State how many lines of the records contain the string "fits". Give the number alone.

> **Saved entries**
>>>>

(* ===== verification/Stack.v ===== *)
(** * From a buffer to the bus

    Library and module together: the library's mapping call in LinuxDma.v, the request it makes in
    Abi.v and the module's handler in DrvPci.v.  The theorems follow a byte of a buffer through
    the handle of the library to the page the module pinned or to the dma-buf of the GPU. *)
From stdpp Require Import prelude gmap list.
From Stdlib Require Import ZArith Lia.
From S2P Require Import Prelude NvmTypes NvmUtil LibState Ctrl Dma LinuxDma DmaSpec LinuxDmaRun.
From S2P Require Import DrvSg DrvState DrvMap DrvPci DrvProofs DrvLife DrvSpec DrvCases Abi.
Local Open Scope Z_scope.

(** ** A system call of the library served by the module *)

Section link.
Context `{Env} `{Kernel}.

(** The library's call number [n] is an ioctl with the request [req]; the module in state [c] serves
    it.  The module's copy_from_user reads the bytes of the request, the library sees the negated
    result as errno, and it reads from its array at [p] what the module wrote there. *)
Definition served (n : nat) (req : option (Z * list Z)) (np p : Z) (c c' : machine) : Prop :=
  exists cmd bytes current i_cdev arg r,
    req = Some (cmd, bytes) /\
    do_event (Ioctl current i_cdev cmd arg) c = Some (r, c') /\ sys n = - r /\
    (cmd <> NVM_MAP_DMABUF_MEMORY -> forall k x, user_map k arg = Some x -> read_map bytes = Some x) /\
    (cmd = NVM_MAP_DMABUF_MEMORY -> forall k x, user_dmabuf k arg = Some x -> read_dmabuf bytes = Some x) /\
    (forall i a, 0 <= i < np -> v_user (d_vars (mc_drv c')) !! (p + 8 * i) = Some a -> io_addr n i = a).

(** The requests of [nvm_dma_map_host] and, for HIP, [nvm_dma_map_device]. *)
Definition host_request (c : nvm_ctrl_t) (vaddr size p : Z) : option (Z * list Z) :=
  map_request (md_of MAP_TYPE_HOST vaddr (NVM_CTRL_ALIGN c size) (ctrl_page_size c) 0 0) p.
Definition hip_request (devptr size fd off p : Z) : option (Z * list Z) :=
  map_request (md_of MAP_TYPE_DMABUF devptr size hip_page_size fd off) p.

Definition cuda_request (devptr size p : Z) : option (Z * list Z) :=
  map_request (md_of MAP_TYPE_CUDA devptr size (2 ^ 16) 0 0) p.

Lemma served_host n c vaddr size p np d d' :
  fits 64 vaddr -> fits 64 p ->
  fits 64 (NVM_PAGE_ALIGN (NVM_CTRL_ALIGN c size) (ctrl_page_size c) / ctrl_page_size c) ->
  served n (host_request c vaddr size p) np p d d' -> sys n = 0 ->
  exists current i_cdev arg,
    do_event (Ioctl current i_cdev NVM_MAP_HOST_MEMORY arg) d = Some (0, d') /\
    (forall k x, user_map k arg = Some x ->
       x = mk_request vaddr (NVM_PAGE_ALIGN (NVM_CTRL_ALIGN c size) (ctrl_page_size c) / ctrl_page_size c) p) /\
    (forall i a, 0 <= i < np -> v_user (d_vars (mc_drv d')) !! (p + 8 * i) = Some a -> io_addr n i = a).
Proof.
  intros Hv Hp Hn (cmd & l & current & i_cdev & arg & r & Hreq & He & Hs & Hum & _ & Hio) Hz.
  apply map_request_understood in Hreq as [Hu _]; [|by split_and!|done]. destruct (Hu ltac:(done)) as [-> Hrd]. simpl in He.
  exists current, i_cdev, arg. replace r with 0 in He by lia. split_and!; [done| |done].
  intros k x Hx. specialize (Hum ltac:(done) k x Hx). simpl in Hrd. congruence.
Qed.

<<<<

> **COMPLETED EXERCISE**
2